■ TASK:
Among the records below, find the lines that contain "Fixpoint" and copy each of them.

■ EXTRACTED ENTRIES:
(* ===== verification/SplayTree.v ===== *)
(** The splay tree of src/src/splay_tree.c.

    The state is [Heap.state].  A node is in a tree by [parent], [left] and
    [right] and in a list, in key order, by [next] and [prev].  The two nodes
    [left] and [right] that [splay_top_down] has on its stack are at the addresses
    [dl] and [dr]; they are live while it runs.  [compare] is the tree's callback,
    a parameter. *)
From stdpp Require Import gmap.
From S2P Require Import Prelude Heap LinkedList.

Definition dl : Z := -1.
Definition dr : Z := -2.

Section Splay.
Context (compare : Z -> Z -> Z).

(** ** [splay_top_down]

    One turn of the loop: whether to go on, and the new [root], [leftbottom],
    [rightbottom] and [c]. *)

Definition turn := (bool * ptr * ptr * ptr * Z)%type.

Definition turn_left (d : Z) (root child lb rb : ptr) : prog turn :=
  cd <- load data child ;;
  let c := compare d cd in
  gl <- (if c <? 0 then load left child else ret None) ;;
  if is_some gl then
    store_left rb child ;;;
    store_parent child rb ;;;
    x <- load right child ;;
    store_left root x ;;;
    (if is_some x then store_parent x root else ret tt) ;;;
    store_right child root ;;;
    store_parent root child ;;;
    store_left child None ;;;
    store_parent gl None ;;;
    ret (true, gl, lb, child, c)
  else
    gr <- (if 0 <? c then load right child else ret None) ;;
    if is_some gr then
      store_right lb child ;;;
      store_parent child lb ;;;
      store_right child None ;;;
      store_parent gr None ;;;
      store_left rb root ;;;
      store_parent root rb ;;;
      store_left root None ;;;
      ret (true, gr, child, root, c)
    else
      store_left rb root ;;;
      store_parent root rb ;;;
      store_left root None ;;;
      store_parent child None ;;;
      ret (false, child, lb, root, c).

Definition turn_right (d : Z) (root child lb rb : ptr) : prog turn :=
  cd <- load data child ;;
  let c := compare d cd in
  gr <- (if 0 <? c then load right child else ret None) ;;
  if is_some gr then
    store_right lb child ;;;
    store_parent child lb ;;;
    x <- load left child ;;
    store_right root x ;;;
    (if is_some x then store_parent x root else ret tt) ;;;
    store_left child root ;;;
    store_parent root child ;;;
    store_right child None ;;;
    store_parent gr None ;;;
    ret (true, gr, child, rb, c)
  else
    gl <- (if c <? 0 then load left child else ret None) ;;
    if is_some gl then
      store_left rb child ;;;
      store_parent child rb ;;;
      store_left child None ;;;
      store_parent gl None ;;;
      store_right lb root ;;;
      store_parent root lb ;;;
      store_right root None ;;;
      ret (true, gl, root, child, c)
    else
      store_right lb root ;;;
      store_parent root lb ;;;
      store_right root None ;;;
      store_parent child None ;;;
      ret (false, child, root, rb, c).

Definition top_down_turn (d : Z) (root lb rb : ptr) : prog turn :=
  rd <- load data root ;;
  let c := compare d rd in
  if c =? 0 then ret (false, root, lb, rb, c)
  else
    cl <- (if c <? 0 then load left root else ret None) ;;
    if is_some cl then turn_left d root cl lb rb
    else
      cr <- (if 0 <? c then load right root else ret None) ;;
      if is_some cr then turn_right d root cr lb rb
      else ret (false, root, lb, rb, c).

(** Every turn takes a node off the middle tree: the number of live nodes is
    enough fuel. *)
Fixpoint top_down_loop (fuel : nat) (d : Z) (root lb rb : ptr) : prog (ptr * ptr * ptr * Z) :=
  match fuel with
  | O => stop_ OutOfFuel
  | S fuel =>
      r <- top_down_turn d root lb rb ;;
      let '(go, root, lb, rb, c) := r in
      if go : bool then top_down_loop fuel d root lb rb else ret (root, lb, rb, c)
  end.

(** "Merge trees". *)
Definition merge_left (root lb : ptr) : prog unit :=
  lr <- load right (Some dl) ;;
  if is_some lr then
    rl <- load left root ;;
    (if is_some rl then store_right lb rl ;;; store_parent rl lb else ret tt) ;;;
    store_left root lr ;;;
    store_parent lr root
  else ret tt.

Definition merge_right (root rb : ptr) : prog unit :=
  rl <- load left (Some dr) ;;
  if is_some rl then
    rr <- load right root ;;
    (if is_some rr then store_left rb rr ;;; store_parent rr rb else ret tt) ;;;
    store_right root rl ;;;
    store_parent rl root
  else ret tt.

Definition enter : prog unit :=
  modify (fun s => zero_node dl (zero_node dr (set_live ({[dl]} ∪ ({[dr]} ∪ live s)) s))).
Definition leave : prog unit := modify (fun s => set_live (live s ∖ {[dl]} ∖ {[dr]}) s).

Definition splay_top_down (d : Z) : prog (ptr * Z) :=
  r <- get root ;;
  if is_some r then
    enter ;;;
    fuel <- get (fun s => size (live s)) ;;
    res <- top_down_loop fuel d r (Some dl) (Some dr) ;; let '(r, lb, rb, c) := res in
    merge_left r lb ;;;
    merge_right r rb ;;;
    modify (set_root r) ;;;
    leave ;;;
    ret (r, c)
  else ret (None, 0).

(** ** [splay_bottom_up] *)

(** [if((p->f = x)) x->parent = p] for the left and for the right field. *)
Definition hang_left (p x : ptr) : prog unit :=
  store_left p x ;;; (if is_some x then store_parent x p else ret tt).
Definition hang_right (p x : ptr) : prog unit :=
  store_right p x ;;; (if is_some x then store_parent x p else ret tt).

Definition zig (node par : ptr) : prog unit :=
  pl <- load left par ;;
  (if same node pl then
     x <- load right node ;; hang_left par x ;;; store_right node par
   else
     x <- load left node ;; hang_right par x ;;; store_left node par) ;;;
  store_parent par node ;;;
  store_parent node None.

Definition zigzig_left (node par grand : ptr) : prog unit :=
  x <- load right par ;; hang_left grand x ;;;
  store_right par grand ;;; store_parent grand par ;;;
  y <- load right node ;; hang_left par y ;;;
  store_right node par ;;; store_parent par node.

Definition zigzig_right (node par grand : ptr) : prog unit :=
  x <- load left par ;; hang_right grand x ;;;
  store_left par grand ;;; store_parent grand par ;;;
  y <- load left node ;; hang_right par y ;;;
  store_left node par ;;; store_parent par node.

Definition zigzag_left_right (node par grand : ptr) : prog unit :=
  x <- load left node ;; hang_right par x ;;;
  store_left node par ;;; store_parent par node ;;;
  y <- load right node ;; hang_left grand y ;;;
  store_right node grand ;;; store_parent grand node.

Definition zigzag_right_left (node par grand : ptr) : prog unit :=
  x <- load right node ;; hang_left par x ;;;
  store_right node par ;;; store_parent par node ;;;
  y <- load left node ;; hang_right grand y ;;;
  store_left node grand ;;; store_parent grand node.

Definition double_turn (node par grand : ptr) : prog unit :=
  great <- load parent grand ;;
  pl <- load left par ;; pr <- load right par ;;
  gl <- load left grand ;; gr <- load right grand ;;
  (if same node pl && same par gl then zigzig_left node par grand
   else if same node pr && same par gr then zigzig_right node par grand
   else if same node pr && same par gl then zigzag_left_right node par grand
   else zigzag_right_left node par grand) ;;;
  store_parent node great ;;;
  if is_some great then
    g <- load left great ;;
    if same grand g then store_left great node else store_right great node
  else ret tt.

Fixpoint bottom_up_loop (fuel : nat) (node : ptr) : prog unit :=
  match fuel with
  | O => stop_ OutOfFuel
  | S fuel =>
      par <- load parent node ;;
      if is_some par then
        grand <- load parent par ;;
        (if is_some grand then double_turn node par grand else zig node par) ;;;
        bottom_up_loop fuel node
      else ret tt
  end.

Definition splay_bottom_up (node : ptr) : prog unit :=
  fuel <- get (fun s => size (live s)) ;;
  bottom_up_loop fuel node ;;;
  modify (set_root node).

(** ** Construction and search *)

(** [splay_alloc_tree]: an empty tree, in a memory without nodes. *)
Definition splay_alloc_tree (del : bool) : state :=
  State (fun _ => None) (fun _ => None) (fun _ => None) (fun _ => None) (fun _ => None) (fun _ => 0)
    ∅ 1 None None None 0 del [].

Definition splay_alloc_node : prog Z := alloc_node.
Definition splay_free_node (node : Z) : prog unit := free_node node.

Definition splay_search_closest_node (d : Z) : prog (ptr * Z) := splay_top_down d.

Definition splay_search_node (d : Z) : prog ptr :=
  res <- splay_search_closest_node d ;; let '(node, result) := res in
  ret (if result =? 0 then node else None).

Fixpoint nosplay_loop (fuel : nat) (d : Z) (node : ptr) : prog (ptr * Z) :=
  match fuel with
  | O => stop_ OutOfFuel
  | S fuel =>
      x <- load data node ;;
      let c := compare d x in
      if c <? 0 then
        l <- load left node ;; if is_some l then nosplay_loop fuel d l else ret (node, c)
      else if 0 <? c then
        r <- load right node ;; if is_some r then nosplay_loop fuel d r else ret (node, c)
      else ret (node, c)
  end.

Definition splay_search_closest_node_nosplay (d : Z) : prog (ptr * Z) :=
  r <- get root ;;
  if is_some r then fuel <- get (fun s => size (live s)) ;; nosplay_loop fuel d r else ret (None, 0).

Definition splay_search_closest_smaller_node (d : Z) : prog ptr :=
  res <- splay_search_closest_node d ;; let '(node, result) := res in
  if result <? 0 then load prev node else ret node.

Definition splay_search_closest_greater_node (d : Z) : prog ptr :=
  res <- splay_search_closest_node d ;; let '(node, result) := res in
  if 0 <? result then load next node else ret node.

(** [return node ? node->data : NULL]; NULL is 0. *)
Definition data_of (node : ptr) : prog Z := if is_some node then load data node else ret 0.

Definition splay_search (d : Z) : prog Z := node <- splay_search_node d ;; data_of node.
Definition splay_search_closest (d : Z) : prog (Z * Z) :=
  res <- splay_search_closest_node d ;; let '(node, result) := res in x <- data_of node ;; ret (x, result).
Definition splay_search_closest_smaller (d : Z) : prog Z :=
  node <- splay_search_closest_smaller_node d ;; data_of node.
Definition splay_search_closest_greater (d : Z) : prog Z :=
  node <- splay_search_closest_greater_node d ;; data_of node.

(** ** Insertion *)

Definition splay_insert_top (node : ptr) : prog unit :=
  store_parent node None ;;; store_right node None ;;; store_left node None ;;;
  store_next node None ;;; store_prev node None ;;;
  modify (fun s => set_head node (set_tail node (set_root node s))) ;;;
  incr_count.

(** Insertion before and after a node: the list, then, with that node splayed to
    the root, the tree. *)
Definition link_before (before node : ptr) : prog unit :=
  store_next node before ;;;
  p <- load prev before ;;
  store_prev node p ;;;
  (if is_some p then store_next p node else modify (set_head node)) ;;;
  store_prev before node.

Definition hang_before (before node : ptr) : prog unit :=
  store_right node before ;;;
  store_parent before node ;;;
  l <- load left before ;;
  hang_left node l ;;;
  store_left before None ;;;
  store_parent node None.

Definition insert_before_at (before node : ptr) : prog unit :=
  link_before before node ;;;
  splay_bottom_up before ;;;
  hang_before before node ;;;
  modify (set_root node) ;;;
  incr_count.

Definition link_after (after node : ptr) : prog unit :=
  store_prev node after ;;;
  n <- load next after ;;
  store_next node n ;;;
  (if is_some n then store_prev n node else modify (set_tail node)) ;;;
  store_next after node.

Definition hang_after (after node : ptr) : prog unit :=
  store_left node after ;;;
  store_parent after node ;;;
  r <- load right after ;;
  hang_right node r ;;;
  store_right after None ;;;
  store_parent node None.

Definition insert_after_at (after node : ptr) : prog unit :=
  link_after after node ;;;
  splay_bottom_up after ;;;
  hang_after after node ;;;
  modify (set_root node) ;;;
  incr_count.

Definition splay_insert_before (before node : ptr) : prog unit :=
  if is_some before then insert_before_at before node
  else t <- get tail ;; if is_some t then insert_after_at t node else splay_insert_top node.

Definition splay_insert_after (after node : ptr) : prog unit :=
  if is_some after then insert_after_at after node
  else h <- get head ;; if is_some h then insert_before_at h node else splay_insert_top node.

Definition splay_insert (d : Z) : prog ptr :=
  r <- get root ;;
  if is_some r then
    res <- splay_search_closest_node d ;; let '(closest, result) := res in
    if result =? 0 then ret None
    else
      node <- splay_alloc_node ;;
      store_data (Some node) d ;;;
      (if result <? 0 then splay_insert_before closest (Some node) else splay_insert_after closest (Some node)) ;;;
      ret (Some node)
  else
    node <- splay_alloc_node ;;
    store_data (Some node) d ;;;
    splay_insert_top (Some node) ;;;
    ret (Some node).

Definition splay_insert_node (node : ptr) : prog ptr :=
  store_prev node None ;;; store_next node None ;;; store_parent node None ;;;
  store_right node None ;;; store_left node None ;;;
  r <- get root ;;
  if is_some r then
    d <- load data node ;;
    res <- splay_search_closest_node d ;; let '(closest, result) := res in
    if result =? 0 then ret None
    else
      (if result <? 0 then splay_insert_before closest node else splay_insert_after closest node) ;;;
      ret node
  else splay_insert_top node ;;; ret node.

(** ** Deletion *)

(** The root leaves the tree: its subtrees are joined. *)
Definition drop_root (node : ptr) : prog unit :=
  p <- load prev node ;;
  n <- load next node ;;
  if is_some p then
    l <- load left node ;;
    store_parent l None ;;;
    modify (set_root l) ;;;
    r <- load right node ;;
    hang_right p r
  else if is_some n then
    r <- load right node ;;
    modify (set_root r) ;;;
    store_parent r None
  else modify (set_root None).

Definition splay_unlink_node (node : ptr) : prog unit :=
  unlink_links node ;;;
  splay_bottom_up node ;;;
  drop_root node ;;;
  decr_count.

Definition splay_unlink (d : Z) : prog ptr :=
  node <- splay_search_node d ;;
  (if is_some node then splay_unlink_node node else ret tt) ;;;
  ret node.

Definition splay_delete_node (node : ptr) : prog unit :=
  splay_unlink_node node ;;;
  a <- deref node ;;
  splay_free_node a.

Definition splay_delete (d : Z) : prog unit :=
  node <- splay_search_node d ;;
  if is_some node then splay_delete_node node else ret tt.

(** ** Traversal *)

Definition splay_delete_tree : prog unit :=
  list_each (fun node => splay_free_node node ;;; decr_count) ;;;
  c <- get count ;; check (c =? 0).

Definition splay_foreach : prog unit :=
  list_each (fun node => d <- load data (Some node) ;; modify (fun s => set_log (log s ++ [Acted d]) s)).

Definition splay_foreach_node : prog unit :=
  list_each (fun node => modify (fun s => set_log (log s ++ [ActedNode node]) s)).

End Splay.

■ RESPONSE TO THE TASK:
Fixpoint top_down_loop (fuel : nat) (d : Z) (root lb rb : ptr) : prog (ptr * ptr * ptr * Z) :=
Fixpoint bottom_up_loop (fuel : nat) (node : ptr) : prog unit :=
Fixpoint nosplay_loop (fuel : nat) (d : Z) (node : ptr) : prog (ptr * Z) :=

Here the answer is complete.